▽
Lemma fold_add_codes (codes : list pystr) (s : gset pystr) :
  fold_left (fun acc code => acc ∪ {[ code ]}) codes s = s ∪ list_to_set codes.
Proof.
  revert s. induction codes as [|c codes IH]; intros s; cbn [fold_left].
  - by rewrite list_to_set_nil, (right_id_L ∅ (∪)).
  - rewrite IH, list_to_set_cons. by rewrite (assoc_L (∪)).
Qed.

Lemma loop_body_codes admin now st u :
  new_stocks (loop_body admin now st u) =
    new_stocks st ∪
    (if decide (accepted admin now u)
     then list_to_set (Py.findall_d6 (text_of (message u))) else ∅).
Proof.
  unfold loop_body.
  destruct (decide (accepted admin now u)) as [[Ha Hs]|Hn].
  - rewrite Ha, Hs. cbn. apply fold_add_codes.
  - rewrite (right_id_L ∅ (∪)).
    destruct (unauthorized admin u) eqn:Ha; [done|].
    destruct (stale now u) eqn:Hs; [done|].
    by destruct Hn.
Qed.

Lemma fold_codes admin now (l : list Update) st :
  new_stocks (fold_left (loop_body admin now) l st) =
    new_stocks st ∪
    list_to_set (concat ((fun u => Py.findall_d6 (text_of (message u)))
                         <$> filter (accepted admin now) l)).
Proof.
  revert st. induction l as [|u l IH]; intros st; cbn [fold_left].
  - cbn. by rewrite (right_id_L ∅ (∪)).
  - rewrite IH, loop_body_codes. rewrite filter_cons.
    destruct (decide (accepted admin now u)).
    + rewrite fmap_cons. cbn [concat]. rewrite list_to_set_app_L.
      by rewrite (assoc_L (∪)).
    + by rewrite (right_id_L ∅ (∪)).
Qed.

Lemma parse_codes admin now (batch : list Update) :
  new_stocks (parse_messages admin now batch) =
    list_to_set (concat ((fun u => Py.findall_d6 (text_of (message u)))
                         <$> filter (accepted admin now) batch)).
Proof.
  unfold parse_messages. rewrite fold_codes. cbn. by rewrite (left_id_L ∅ (∪)).
Qed.

Lemma elem_of_parse_codes admin now (batch : list Update) c :
  c ∈ new_stocks (parse_messages admin now batch) ↔
  ∃ u, u ∈ batch ∧ accepted admin now u ∧ c ∈ Py.findall_d6 (text_of (message u)).
Proof.
  rewrite parse_codes, elem_of_list_to_set. split.
  - intros Hc. apply list_elem_of_In, in_concat in Hc as (l & Hl & Hc).
    apply list_elem_of_In, list_elem_of_fmap in Hl as (u & -> & Hu).
    apply list_elem_of_filter in Hu as [Ha Hu].
    exists u. split_and!; [done..|]. by apply list_elem_of_In.
  - intros (u & Hu & Ha & Hc).
    apply list_elem_of_In, in_concat.
    eexists. split; [|apply list_elem_of_In, Hc].
    apply list_elem_of_In, list_elem_of_fmap. exists u. split; [done|].
    by apply list_elem_of_filter.
Qed.

(** C1 as stated fails: a run of seven digits yields its first six
    digits as a code, although it is no run of exactly six digits. *)
Lemma seven_digits_give_a_code :
  new_stocks (parse_messages None 100 [text_message 1 42 90 (Py.lit "1234567")])
  ≠ runs_of_exactly_six None 100 [text_message 1 42 90 (Py.lit "1234567")].
Proof.
  intros Heq. apply (f_equal elements) in Heq. vm_compute in Heq. discriminate.
Qed.

(** C1, amended.  The codes found are exactly the six-digit blocks, cut
    from left to right, of the digit runs in the texts of the accepted
    messages: all of them, whatever the order of the messages, each once.
    A run of exactly six digits gives itself, a shorter run nothing, and
    a longer run its leading block followed by the blocks of the rest. *)
Theorem codes_found_are_six_digit_blocks admin now (batch : list Update) :
  new_stocks (parse_messages admin now batch) =
    list_to_set
      (concat ((fun u => concat (blocks6 <$> digit_runs (text_of (message u))))
               <$> filter (accepted admin now) batch)) ∧
  (∀ batch', batch ≡ₚ batch' →
     new_stocks (parse_messages admin now batch')
     = new_stocks (parse_messages admin now batch)) ∧
  NoDup (elements (new_stocks (parse_messages admin now batch))) ∧
  (∀ r : pystr, length r = 6%nat → blocks6 r = [r]) ∧
  (∀ r : pystr, (length r < 6)%nat → blocks6 r = []) ∧
  (∀ r : pystr, (6 < length r)%nat → blocks6 r = take 6 r :: blocks6 (drop 6 r)).
Proof.
  split_and!.
  - rewrite parse_codes. do 2 f_equal.
    apply list_fmap_ext. intros _ u _. apply findall_blocks.
  - intros batch' Hp. apply set_eq. intros c.
    rewrite !elem_of_parse_codes.
    split; intros (u & Hu & H); exists u; (split; [|done]).
    + by rewrite Hp.
    + by rewrite <- Hp.
  - apply NoDup_elements.
  - intros r Hr. by destruct r as [|a [|b [|c [|d [|e [|f [|g rest]]]]]]].
  - intros r Hr.
    destruct r as [|a [|b [|c [|d [|e [|f rest]]]]]]; try done.
    cbn [length] in Hr. lia.
  - intros r Hr. rewrite blocks6_step at 1.
    by rewrite bool_decide_eq_true_2 by lia.
Qed.

End Codes.
Section MoreExtraction.

Implicit Types (st : LoopState) (u : Update) (admin : option pystr) (now : Q).

Lemma loop_body_clear admin now st u :
  should_clear (loop_body admin now st u) =
    should_clear st ||
    (bool_decide (accepted admin now u) &&
     Py.search_any clear_keywords (text_of (message u))).
Proof.
  unfold loop_body.
  destruct (decide (accepted admin now u)) as [[Ha Hs]|Hn].
  - rewrite Ha, Hs, bool_decide_eq_true_2 by done. cbn [should_clear andb].
    destruct (Py.search_any clear_keywords _), (should_clear st); done.
  - rewrite bool_decide_eq_false_2 by done. rewrite orb_false_r.
    destruct (unauthorized admin u) eqn:Ha; [done|].
    destruct (stale now u) eqn:Hs; [done|]. by destruct Hn.
Qed.

Lemma loop_body_view admin now st u :
  should_view (loop_body admin now st u) =
    should_view st ||
    (bool_decide (accepted admin now u) &&
     Py.search_any view_keywords (text_of (message u))).
Proof.
  unfold loop_body.
  destruct (decide (accepted admin now u)) as [[Ha Hs]|Hn].
  - rewrite Ha, Hs, bool_decide_eq_true_2 by done. cbn [should_view andb].
    destruct (Py.search_any view_keywords _), (should_view st); done.
  - rewrite bool_decide_eq_false_2 by done. rewrite orb_false_r.
    destruct (unauthorized admin u) eqn:Ha; [done|].
    destruct (stale now u) eqn:Hs; [done|]. by destruct Hn.
Qed.

Lemma fold_clear admin now (l : list Update) st :
  should_clear (fold_left (loop_body admin now) l st) = true ↔
  should_clear st = true ∨
  ∃ u, u ∈ l ∧ accepted admin now u ∧
       Py.search_any clear_keywords (text_of (message u)) = true.
Proof.
  revert st. induction l as [|u l IH]; intros st; cbn [fold_left].
  - split; [by left|]. intros [?|(u & Hu & _)]; [done|]. by apply elem_of_nil in Hu.
  - rewrite IH, loop_body_clear, orb_true_iff, andb_true_iff, bool_decide_eq_true.
    split.
    + intros [[?|[? ?]]|(v & Hv & ?)]; [by left| |].
      * right. exists u. split; [left|done].
      * right. exists v. split; [by right|done].
    + intros [?|(v & Hv & Ha & Hk)]; [by left; left|].
      apply elem_of_cons in Hv as [->|Hv].
      * left. by right.
      * right. by exists v.
Qed.

Lemma fold_view admin now (l : list Update) st :
  should_view (fold_left (loop_body admin now) l st) = true ↔
  should_view st = true ∨
  ∃ u, u ∈ l ∧ accepted admin now u ∧
       Py.search_any view_keywords (text_of (message u)) = true.
Proof.
  revert st. induction l as [|u l IH]; intros st; cbn [fold_left].
  - split; [by left|]. intros [?|(u & Hu & _)]; [done|]. by apply elem_of_nil in Hu.
  - rewrite IH, loop_body_view, orb_true_iff, andb_true_iff, bool_decide_eq_true.
    split.
    + intros [[?|[? ?]]|(v & Hv & ?)]; [by left| |].
      * right. exists u. split; [left|done].
      * right. exists v. split; [by right|done].
    + intros [?|(v & Hv & Ha & Hk)]; [by left; left|].
      apply elem_of_cons in Hv as [->|Hv].
      * left. by right.
      * right. by exists v.
Qed.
△
## EXERCISE DETAILS
Return every line holding the word "None" from the records.

## WRITTEN ANSWER
  new_stocks (parse_messages None 100 [text_message 1 42 90 (Py.lit "1234567")])
  ≠ runs_of_exactly_six None 100 [text_message 1 42 90 (Py.lit "1234567")].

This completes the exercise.